At Bonnaroo. Just saw a couple emerge from a port-a-potty. Romantic?
when I woke up the last searched thing on my phone was "how to make a fireproof dress" I need to stop drinking.
they're both coked to the gills having a shouting match about the powers and abilities of godzilla. and using the wikipedia entry on the topic to support their respective arguments.

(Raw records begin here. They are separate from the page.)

Lemma rating_write_denied_witness :
  may_write_rating db0 (authenticated 2) 2 = false
  /\ (exists e, submitRating (authenticated 2) 900 200 db0 (Some 10) 4
                = (Some (toast_error e), db0))
  /\ may_write_rating db_rating_of_4 (authenticated 3) 3 = true
  /\ may_write_rating db_rating_of_4 (authenticated 3) 4 = false
  /\ update_rating (authenticated 3) 300 db_rating_of_4 901
       {| pl_user_id := 3; pl_store_id := 10; pl_rating := 5 |}
     = Ok db_rating_of_4
  /\ exists e, upsert_rating (authenticated 3) 901 300 db_rating_of_4
                 {| pl_user_id := 3; pl_store_id := 10; pl_rating := 5 |} None
               = Err e.
Proof.
  assert (H : may_write_rating db0 (authenticated 2) 2 = false) by reflexivity.
  assert (H4 : may_write_rating db_rating_of_4 (authenticated 3) 4 = false)
    by reflexivity.
  split; [exact H|]. split.
  - destruct (rating_write_denied (authenticated 2) 900 200 db0
                {| pl_user_id := 2; pl_store_id := 10; pl_rating := 4 |}
                None 0) as [Hd _].
    destruct (Hd H) as [_ [_ [_ Hs]]].
    apply Hs; [reflexivity | discriminate].
  - split; [reflexivity|]. split; [exact H4|].
    destruct (rating_write_denied (authenticated 3) 901 300 db_rating_of_4
                {| pl_user_id := 3; pl_store_id := 10; pl_rating := 5 |}
                None 901) as [_ [Hu [Hups _]]].
    split.
    + exact (Hu rating901 eq_refl H4).
    + exact (Hups rating901 eq_refl H4).
Defined.

(** The claim as worded fails: user 1 holds [system_administrator] and not
    [normal_user], and creates a rating row in the name of user 3. *)
Lemma admin_creates_rating :
  has_role db0 (Some 1) normal_user = false
  /\ ratings db0 = []
  /\ exists d', insert_rating (authenticated 1) 900 200 db0
                  {| pl_user_id := 3; pl_store_id := 10; pl_rating := 4 |} = Ok d'
                /\ ratings d' = [rating900].
Proof. repeat split. eexists. split; reflexivity. Qed.
(** * Raya: the tree-sitter structure extractor (tree_sitter_parser.py)

    A shallow embedding of [TreeSitterParser]: language detection, the
    per-language tree walkers and their extraction rules, the complexity
    counter, the fallback line counter and the batch driver.

    Conventions of the embedding.
    - A Python [str] is a [string]; each character stands for the code point
      of the same number (code points below 256).
    - A Python [dict] with string keys is an association list in insertion
      order ([dict_get], [dict_set]); the batch result, which is only ever
      used as a map from path to result, is a [gmap].
    - Python values that end up in a result are [pyval]s.
    - A syntax tree is a rose tree of [Node]s carrying what the code reads of
      a tree-sitter node: [type], [start_point], [end_point], [children].
    - Exceptions are values of [exn]; code that can raise lives in [Exc], code
      that also reads files lives in [IO], which threads a clock so that the
      file system may change between two reads.
    - Calls to [logger] have no effect on any result and are left out.
    - The interpreter bounds the depth of nested calls.  Each function that
      recurses over the tree is given twice: as the value it returns when the
      stack suffices (a structural recursion), and, with the suffix
      [_within], as the interpreter runs it with a given number of calls
      still allowed, raising [RecursionError] on the call that exceeds it.
      [parse_file] runs the second; the first is what it returns on trees
      that fit.  Calls into libraries and built-ins take no frame; the
      condition [fits], under which results are stated, leaves one to
      spare. *)

From Stdlib Require Import ZArith Ascii String Lia.
From stdpp Require Import base gmap strings list.

Open Scope string_scope.
Open Scope list_scope.

(** ** Python strings *)

(** [str.isspace] for one character. *)
Definition is_space (c : ascii) : bool :=
  let n := nat_of_ascii c in
  (((9 <=? n) && (n <=? 13)) || ((28 <=? n) && (n <=? 32))
   || (n =? 133) || (n =? 160))%nat.

Fixpoint lstrip (s : string) : string :=
  match s with
  | EmptyString => EmptyString
  | String c s' => if is_space c then lstrip s' else s
  end.

Fixpoint rstrip (s : string) : string :=
  match s with
  | EmptyString => EmptyString
  | String c s' =>
      match rstrip s' with
      | EmptyString => if is_space c then EmptyString else String c EmptyString
      | r => String c r
      end
  end.
Lemma take_prefix n : forall s,
  exists rest, s = PyStr.take n s +:+ rest /\
    String.length (PyStr.take n s) = Nat.min n (String.length s).
Proof.
  induction n as [|n IH]; intros s.
  - exists s. destruct s; auto.
  - destruct s as [|c s]; simpl.
    + exists "". auto.
    + destruct (IH s) as (rest & Hs & Hl). exists rest. split.
      * change (String c s = String c (PyStr.take n s +:+ rest)). now rewrite <- Hs.
      * now rewrite Hl.
Qed.

(** C8. When the sniffer raises on the sample (the first 2048 characters
    of the file), the dialect used to read the file has as delimiter the
    comma if the sample contains one, else the tab if the sample contains
    one, else the semicolon; its quote character is the double quote,
    doubled quotes are on and blanks after a delimiter are skipped. *)
Theorem sniff_fallback (csv_sniff : string -> list ascii -> option Dialect)
    (csv_DictReader : string -> Dialect -> DictReader) (text : string) :
  let sample := PyStr.take 2048 text in
  csv_sniff sample [","%char; ";"%char; tab; "|"%char] = None ->
  let d := sniff_csv_dialect csv_sniff text in
  (exists rest, text = sample +:+ rest /\
     String.length sample = Nat.min 2048 (String.length text)) /\
  (PyStr.occurs ","%char sample -> delimiter d = ","%char) /\
  (~ PyStr.occurs ","%char sample -> PyStr.occurs tab sample -> delimiter d = tab) /\
  (~ PyStr.occurs ","%char sample -> ~ PyStr.occurs tab sample ->
   delimiter d = ";"%char) /\
  quotechar d = Some "034"%char /\ doublequote d = true /\
  skipinitialspace d = true /\
  load_rows csv_sniff csv_DictReader text =
  load_rows csv_sniff (fun t _ => csv_DictReader t (SimpleDialect sample)) text.
Proof.
  intros sample Hfail d.
  assert (Hd : d = SimpleDialect sample).
  { unfold d, sniff_csv_dialect. fold sample. now rewrite Hfail. }
  split; [apply take_prefix|].
  rewrite Hd. unfold SimpleDialect at 1 2 3; simpl.
  destruct (PyStr.contains_char "," sample) eqn:Hc;
    [| destruct (PyStr.contains_char tab sample) eqn:Ht ].
  - apply contains_char_occurs in Hc. repeat split; try reflexivity; try tauto.
    unfold load_rows. fold d. now rewrite Hd.
  - apply contains_char_occurs in Ht.
    assert (~ PyStr.occurs "," sample).
    { intros Ho. apply contains_char_occurs in Ho. congruence. }
    repeat split; try reflexivity; try tauto.
    unfold load_rows. fold d. now rewrite Hd.
  - assert (~ PyStr.occurs "," sample).
    { intros Ho. apply contains_char_occurs in Ho. congruence. }
    assert (~ PyStr.occurs tab sample).
    { intros Ho. apply contains_char_occurs in Ho. congruence. }
    repeat split; try reflexivity; try tauto.
    unfold load_rows. fold d. now rewrite Hd.
Qed.

(** An instance: a sample with semicolons only. *)
Lemma sniff_fallback_witness :
  FlatFS.no_sniff (PyStr.take 2048 "path;folio;folio correcto")
    [","%char; ";"%char; tab; "|"%char] = None /\
  delimiter (sniff_csv_dialect FlatFS.no_sniff "path;folio;folio correcto") = ";"%char.
Proof.
  split; [reflexivity|].
  destruct (sniff_fallback FlatFS.no_sniff
              (FlatFS.fixed_reader Scenario.corrections)
              "path;folio;folio correcto" eq_refl)
    as (_ & _ & _ & Hsemi & _).
  apply Hsemi; intros Ho; apply contains_char_occurs in Ho; discriminate Ho.
Defined.

Lemma rows_loop_spec (fm : dict string) : forall raws i rows out,
  rows_loop fm i raws rows out =
  (rows ++ omap (kept fm) (enumerate_from i raws),
   out ++ omap (reported fm) (enumerate_from i raws)).
Proof.
  induction raws as [|raw raws IH]; intros i rows out; simpl.
  - now rewrite !app_nil_r.
  - unfold kept, reported; simpl.
    destruct (extract fm raw) as [e|[[p f] c]].
    + rewrite IH, <- app_assoc. reflexivity.
    + destruct (truthy p && truthy f && truthy c); simpl; rewrite IH.
      * rewrite <- app_assoc. reflexivity.
      * rewrite <- app_assoc. reflexivity.
Qed.
(** C3, the claim as stated fails.  The slot of user 42 holds a string that
    is no encoded digest, put there by [updateHashedRefreshToken]: a value
    is stored, and [validateRefreshToken] is rejected with the verifier's
    [TypeError], which is neither [Unauthorized] nor [{ id: 42 }]. *)
Lemma validateRefreshToken_rejects_with_verifier_error :
  let w := snd (updateHashedRefreshToken (P := Demo.platform) 42 "not-a-hash"
                  Demo.world0) in
  storedHash 42 w = Some "not-a-hash" /\
  fst (validateRefreshToken (P := Demo.platform) 42 "any-token" w)
  = Rejected (TypeError "pchstr must contain a $ as first char") /\
  is_Unauthorized (TypeError "pchstr must contain a $ as first char") = false.
Proof. split; [by vm_compute|]. split; by vm_compute. Qed.

Lemma validateRefreshToken_outcomes_witness :
  let w := snd (login (P := Demo.platform) 42 Demo.world0) in
  let w0 := snd (updateHashedRefreshToken (P := Demo.platform) 42 ""
                   Demo.world0) in
  fst (validateRefreshToken (P := Demo.platform) 42 "forged" w)
  = Rejected (UnauthorizedException "Invalid Refresh Token") /\
  fst (validateRefreshToken (P := Demo.platform) 42
         "jwt.refresh.42.1700000000" w)
  = Resolved (IdResponse.mk 42) /\
  fst (validateRefreshToken (P := Demo.platform) 42 "forged" w0)
  = Rejected (UnauthorizedException "Invalid Refresh Token") /\
  fst (validateRefreshToken (P := Demo.platform) 7 "forged" w)
  = Rejected (UnauthorizedException "Invalid Refresh Token").
Proof.
  intros w w0.
  destruct (validateRefreshToken_outcomes (P := Demo.platform) 42 "forged" w)
    as (_ & _ & Hforged & _).
  destruct (validateRefreshToken_outcomes (P := Demo.platform) 42
              "jwt.refresh.42.1700000000" w) as (_ & _ & Hgenuine & _).
  destruct (validateRefreshToken_outcomes (P := Demo.platform) 42 "forged" w0)
    as (_ & Hempty & _).
  destruct (validateRefreshToken_outcomes (P := Demo.platform) 7 "forged" w)
    as (Hnone & _).
  split; [|split; [|split]].
  - destruct (Hforged "$argon2id$jwt.refresh.42.1700000000"
                ltac:(by vm_compute) ltac:(discriminate)) as (Hno & _).
    apply Hno. by vm_compute.
  - destruct (Hgenuine "$argon2id$jwt.refresh.42.1700000000"
                ltac:(by vm_compute) ltac:(discriminate)) as (_ & Hyes & _).
    apply Hyes. by vm_compute.
  - apply Hempty. by vm_compute.
  - apply Hnone. by vm_compute.
Defined.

The bosnian sent me a sext with his dick next to a comcast remote. It went up to the "stop" button. Ironic and appropriate. Grab your remote and imagine it.
You've ruined television for me.
No longer allowed at circus circus apparently fuvking in the elevator is frowned upon.
my life is about to be the like the hunger games except with penises. and im going to win.
I really resent how she stayed home and ruined my plans to watch sci-fi and masturbate.
Today wasn't Sunday Funday, it was more like Sunday god is taking a shit on my life day
She yelled "taste the gay rainbow" in a biker bar. She's either brave or fuckin stupid.
Your "dubstep at ceilis" resulted in a random naked guy busting into my room and peeing all over my bathroom
Is it acceptable to have my intern get me pedialite and plan b?
It's a learning experience. She can add to her resume that she cured her bosses hangover and poor decisions
Sending out old nude selfies with the message "#tbt"
I got a lap dance in honor of your birthday last night.
Thank you.
theres a video...
oh god.
i was too drunk before they even got here. i took all their phones instead of keys and hid them in the freezerr...im an awesome party host.
The creeper at the bar just realized we have the same birthday and bought me four beers already. He walked off so I took his change and dashed, i'm bringing the case over now.